Case ID: sw2d_583/html/0675-01.html
Source: Caselaw Access Project
Author: {"author": "SHANNON, Justice.", "license": "Public Domain", "url": "https://static.case.law/"}
Date Created: 2024-08-24T03:29:51.129683

V. R. HYLTON, Petitioner, v. Bob BULLOCK, Respondent.
    No. 16324.
    Court of Civil Appeals of Texas, Austin.
    June 13, 1979.
    Rehearing Denied July 11, 1979.
    V. R. Hylton, pro se.
    Mark White, Atty. Gen., Gilbert J. Ber-nal, Jr., Asst. Atty. Gen., Austin, for respondent.
   SHANNON, Justice.

Petitioner has attempted to appeal by writ of error the order of the district court of Travis County dismissing his cause of action. The Clerk of this Court has refused to file the record tendered by petitioner and, instead, has marked the record “received.” Petitioner has filed a motion requesting this Court to compel the Clerk to file the record. Respondent Bob Bullock has replied in opposition to the motion.

An examination of the transcript shows that petitioner timely tendered the record for filing as a writ of error. The same examination shows that this Court has no jurisdiction to entertain the writ, and, accordingly, the motion to compel will be overruled.

Petitioner filed suit against the respondent seeking damages. Petitioner signed the original and amended petitions and other pleadings. Likewise, petitioner signed Rule 168 interrogatories propounded to respondent.

Respondent filed a plea to the jurisdiction asserting sovereign immunity. The plea to the jurisdiction came on for hearing. Petitioner appeared at the hearing representing himself. At the hearing, petitioner made an opening statement, cross-examined respondent’s witness, called witnesses and examined them, placed his own testimony into the record, and made a closing argument.

Texas Rev.Civ.Stat.Ann. art. 2249a § 1 (1971) provides:

“No party who participates either in person or by his attorney in the actual trial of the case in the trial court shall be entitled to review by the Court of Civil Appeals through means of writ of error.”

“The actual trial [as used in art. 2249a § 1] of a case, as ordinarily understood by the legal profession, is the hearing in open court, leading up to the rendition of judgment, on the questions of law, if the case is disposed of on the questions of law, or on the questions of fact, if the final judgment is rendered on the facts. The statute was intended to cut off the right of appeal by writ of error of those who participate in the hearing in open court in the trial that leads to final judgment.
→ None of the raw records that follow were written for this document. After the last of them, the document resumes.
(* ===== verification/Psip.v ===== *)
(** The ATSC guide reader, [server/internal/psip/parse.go], [harvest.go] and
    [merge.go]: packets to sections, sections to tables, tables to a guide.

    A time is nanoseconds after the GPS epoch. *)
From S2P Require Import Prelude Mpeg CapTs Crc PsipText.
Local Open Scope Z_scope.
Local Open Scope go_scope.

Definition pidBase : Z := 0x1FFB.
Definition tableMGT : Z := 0xC7.
Definition tableVCT : Z := 0xC8.
Definition tableCVCT : Z := 0xC9.
Definition tableEIT : Z := 0xCB.
Definition tableETT : Z := 0xCC.
Definition tableSTT : Z := 0xCD.
Definition tagGenre : Z := 0xAB.
Definition tagCaptionService : Z := 0x86.
Definition maxCapture : Z := Z.shiftl 512 10.

Record Channel : Type := mkChannel {
  Major : Z; Minor : Z; ShortName : list Z; ch_SourceID : Z; Program : Z }.
Record Event : Type := mkEvent {
  ev_SourceID : Z; ev_EventID : Z; Title : list Z; ev_Start : Z; ev_End : Z;
  Genres : list string; Captions : bool }.
Record Text : Type := mkText { tx_SourceID : Z; tx_EventID : Z; Body : list Z }.
Record Guide : Type := mkGuide {
  Channels : list Channel; Events : list Event; Texts : list Text;
  EITPIDs : gmap Z Z; Offset : Z }.

(** ** Packets *)

Definition synced (data : list Z) (i : Z) : res bool :=
  let! b := idx data i in
  if negb (b =? 0x47) then Ok false
  else if zlen data <=? i + 188 then Ok true
  else let! c := idx data (i + 188) in Ok (c =? 0x47).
It was not intended to cut off the right of those who discover that a judgment has been rendered against them after the judgment has been rendered, and who participate only to the extent of seeking a new trial.” Lawyers Lloyds of Texas v. Webb, 137 Tex. 107, 152 S.W.2d 1096 (1941).

Article 2249a § 1 denying the right to appeal by writ of error when a party appeared in the trial is mandatory, jurisdictional, and cannot be waived. Nutter v. Phares, 523 S.W.2d 292 (Tex.Civ.App.1975, writ ref’d n. r. e.); Thacker v. Thacker, 496 S.W.2d 201 (Tex.Civ.App.1973, writ dism’d).

Petitioner participated, in the fullest sense, in the hearing that led to the rendition of the final judgment dismissing his cause of action. Lawyers Lloyds of Texas v. Webb, supra. Accordingly, review by writ of error is not available to him.

The motion is overruled.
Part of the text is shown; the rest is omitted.